Lemma check_finding_ok ids f :
  check_finding ids f = Ok tt
  ↔ (∀ c, confidence f = Some c → in_unit c = true) ∧ Forall (λ id, id ∈ ids) (f_evidence f).
Proof.
  unfold check_finding.
  assert (rall (λ id, guard_err (negb (one_of id ids)) (UnknownEvidence (f_id f) id)) (f_evidence f)
    = Ok tt ↔ Forall (λ id, id ∈ ids) (f_evidence f)) as Hr.
  { rewrite rall_ok. apply Forall_iff. intros id.
    by rewrite guard_err_ok, negb_false_iff, one_of_elem. }
  destruct (confidence f) as [c|]; [|rewrite Hr; split; [by split|by intros [_ ?]]].
  unfold guard_err at 1. destruct (in_unit c) eqn:Hc; simpl.
  - rewrite Hr. split; [intros ?; split; [by intros ? [= <-]|done]|by intros [_ ?]].
  - split; [done|]. intros [H _]. specialize (H c eq_refl). congruence.
Qed.

Lemma reference_ok i count acc k :
  1 ≤ k ≤ count → k ≤ u64_max →
  decode_reference i count acc (nkey (lit "E") k) = Ok (acc ++ [nkey (lit "E") k]).
Proof.
  intros Hk Hmax. unfold decode_reference.
  rewrite trim_no_ws by (constructor; [done|apply dec_no_ws]).
  change (is_empty (nkey (lit "E") k)) with false. cbv iota.
  assert (strip_prefix (lit "E") (nkey (lit "E") k) = Some (dec k)) as ->
    by apply strip_prefix_app.
  unfold parse_usize. rewrite parse_uint_dec by done. cbn [ok_or].
  replace (k =? 0) with false by (symmetry; apply N.eqb_neq; lia).
  replace (count <? k) with false by (symmetry; apply N.ltb_ge; lia). done.
Qed.

Lemma references_ok i count acc refs :
  count ≤ u64_max → Forall (λ r, ∃ k, r = nkey (lit "E") k ∧ 1 ≤ k ≤ count) refs →
  rfold (decode_reference i count) acc refs = Ok (acc ++ refs).
Proof.
  intros Hc Hr. revert acc. induction Hr as [|r refs (k & -> & Hk) Hr IH]; intros acc; simpl.
  - by rewrite app_nil_r.
  - rewrite reference_ok by (done || lia). rewrite IH. by rewrite <-app_assoc.
Qed.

::::::

■ **What the task asks**: Pick out every line above that holds the word "confidence" and copy it.

■ **Answer for this exercise**:
  ↔ (∀ c, confidence f = Some c → in_unit c = true) ∧ Forall (λ id, id ∈ ids) (f_evidence f).
  destruct (confidence f) as [c|]; [|rewrite Hr; split; [by split|by intros [_ ?]]].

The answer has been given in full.